Les journalistes du JDD avaient appris la nomination de Geoffroy Lejeune fin juin, par voie de presse, dans un article du journal Le Monde, puis dans un communiqué de Lagardère. Certain·es y voient la mainmise de Vincent Bolloré sur l'hebdomadaire, qui appartient au groupe Lagardère,groupe que lemilliardaire breton est en passe de racheter par une offre publique d’achat (OPA). Cette mainmise a néanmoins été contestée par Arnaud Lagardère, qui affirmait avoir pris « seul » la décision de nommer Lejeune, qu'il qualifiait de « journaliste jeune, talentueux et à l’aise avec le digital » auprès du Figaro.
Son arrivée le 1er août aux commandes de l'hebdomadaire s'accompagne de rumeurs, partagées par Les Jours, sur la publication prochaine, le 6 aout, d'un numéro plus court, qui ferait 32 pages. Une rumeur qui fait sourire notre source : « Avec quelle équipe va-t-il travailler ? Comment faire sans journaliste et avec un plateau technique désert ? Les nouveaux sont-ils formés à nos logiciels, à l'envoi de fichiers pour l'impression ? Sortir un journal allégé alors qu'on sort habituellement entre 48 à 70 pages, c'est risible. » Comme l'observent Les Jours, pour remplacer des journalistes en grève, il est interdit par la loi d'avoir recours à des pigistes ou des CDD. La direction peut seulement embaucher des personnes en CDI, mais avec 99% de la rédaction en grève, difficile de trouver en si peu de temps des rédacteur·trices, et qui plus est, qui accepteraient de casser cette grève historique.

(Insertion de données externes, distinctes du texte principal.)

Section Bounds.
Context {E : Env} (mk : string -> Z) (s e : string) (a b c : list ENGINE_EVENT) (b0 c0 : ENGINE_EVENT).
Let l : list ENGINE_EVENT := a ++ (b0 :: b) ++ c0 :: c.
Context (Ho : in_order l) (Hbc : (1 <= List.length (b ++ c))%nat)
        (Has : Forall (fun r => before (time_of mk s) r = true) a)
        (Hb0 : before (time_of mk s) b0 = false)
        (Hbe : Forall (fun r => before (time_of mk e) r = true) b)
        (Hc0 : before (time_of mk e) c0 = false).

Lemma bounds_length : List.length l = (List.length a + S (List.length b) + S (List.length c))%nat.
Proof. unfold l. rewrite !length_app. simpl. lia. Qed.

(** The bounds of a playback with two times. *)
Lemma playback_bounds_interval w :
  at_rec w l 0 false ->
  exists w', playback_bounds mk (Some s) (Some e) w
      = Ok ((offset (List.length a), Some (offset (List.length a + S (List.length b)))), w') /\
    at_rec w' l (List.length a) false.
Proof using Ho Hbc Has Hb0 Hbe Hc0.
  intros Ha. pose proof bounds_length as Hl. rewrite length_app in Hbc.
  destruct (playbackFindFirstOffset_in_order w l 0 Ha Ho) as (w1 & j1 & E1 & A1 & _); [lia|].
  unfold playback_bounds. mstep E1. erewrite bind_Ok by reflexivity.
  set (w2 := set_pb _ w1). assert (A2 : at_rec w2 l j1 true) by exact A1.
  destruct (file_at _ _ _ _ A2) as (f & E2 & Hf).
  assert (E3 : find_fuel w2 = Ok (S (S (List.length l)), w2))
    by (unfold find_fuel; mstep E2; by rewrite Hf).
  mstep E3.
  destruct (playbackFindTime_at (time_of mk s) l [] a b0 (b ++ c0 :: c) (S (S (List.length l))) w2 j1 true)
    as (w4 & E4 & A4 & _); [done|done|done|done|lia|]. cbn [List.length Nat.add] in E4, A4.
  mstep E4.
  destruct (playbackFindFirstOffset_in_order w4 l _ A4 Ho) as (w5 & j5 & E5 & A5 & _); [lia|].
  destruct (playbackFindTime_at (time_of mk e) l (a ++ [b0]) b c0 c (S (S (List.length l))) w5 j5 true)
    as (w7 & E7 & A7 & _); [done|unfold l; by rewrite <- app_assoc|done|done|lia|].
  assert (Hn : List.length (a ++ [b0]) = S (List.length a)) by (rewrite length_app; simpl; lia).
  rewrite Hn in E7. erewrite bind_Ok.
  2:{ mstep E5. mstep E7. erewrite bind_Ok by reflexivity. reflexivity. }
  pose proof (offset_pos (List.length a)). pose proof (offset_pos (S (List.length a) + List.length b)).
  rewrite !(proj2 (Z.eqb_neq _ _)) by lia.
  destruct (seek_at _ _ _ _ (List.length a) A7) as (w8 & E8 & A8 & _). mstep E8.
  rewrite Nat.add_succ_r. eauto.
Qed.

(** Playing between two times, with a file in the order of time: [b0 :: b] are
    the records from the first time on and before the second. *)
Lemma playbackGo_between eintr n w acts :
  at_rec w l 0 false -> playable l -> (List.length b < n)%nat ->
  exists s', playbackGo mk eintr n (Some s) (Some e) {| r_world := w; r_acts := acts |} = Ok (true, s') /\
    handed (r_acts s') = handed acts ++ b0 :: b.
Proof using Ho Hbc Has Hb0 Hbe Hc0.
  intros Ha Hp Hn. pose proof bounds_length as Hl.
  destruct (playback_bounds_interval w Ha) as (w1 & E1 & A1).
  destruct (playbackGo_from mk eintr n (Some s) (Some e) w1 l (List.length a) false
      {| r_world := w; r_acts := acts |} _ _ E1 A1) as (r & s1 & t & Hr & As & Hs1 & Eg); [lia|].
  destruct (go_loop_ends eintr (mix_time r) (time_at t) l (List.length a)
      (offset (List.length a + S (List.length b))) (List.length b) (n - S (List.length b)) 0 r s1
      (List.length a) false As) as (s2 & E2 & H2);
    [lia| |by right|apply Hp; by eapply list_elem_of_lookup_2|].
  { intros i Hi. split; [lia|]. intros Ei. apply offset_inj in Ei. lia. }
  replace (S (List.length b) + (n - S (List.length b)))%nat with n in E2 by lia.
  eexists. rewrite Eg. mstep E2. split; [reflexivity|]. cbn [r_acts].
  rewrite handed_snoc, H2, Hs1, app_nil_r. unfold l. cbn [r_acts].
  rewrite drop_app_length. cbn [app take]. by rewrite take_app_length.
Qed.
End Bounds.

En attendant, la rédaction se dit « inquiète », pour l'avenir financier et éditorial du journal, mais « soudée ». Seules la fatigue et la lassitude pourraient avoir raison du mouvement. Elle attend une reprise des négociations et agit pour mobiliser le plus de monde possible, autant parmi les journalistes que les artistes. Dernièrement, c'est l'académicien Erik Orsenna, l'écrivaine et lauréate du prix Médicis Marie Darrieussecq et les lauréats du Goncourt Nicolas Mathieu et Tahar Ben Jelloun qui l'ont soutenue. Un soutien important qui se retrouve également dans le succès de leur cagnotte en ligne : déjà 32.000 euros ont pu être versés aux personnes de la rédaction les plus en difficulté . D'autres encouragements et actions sont à venir.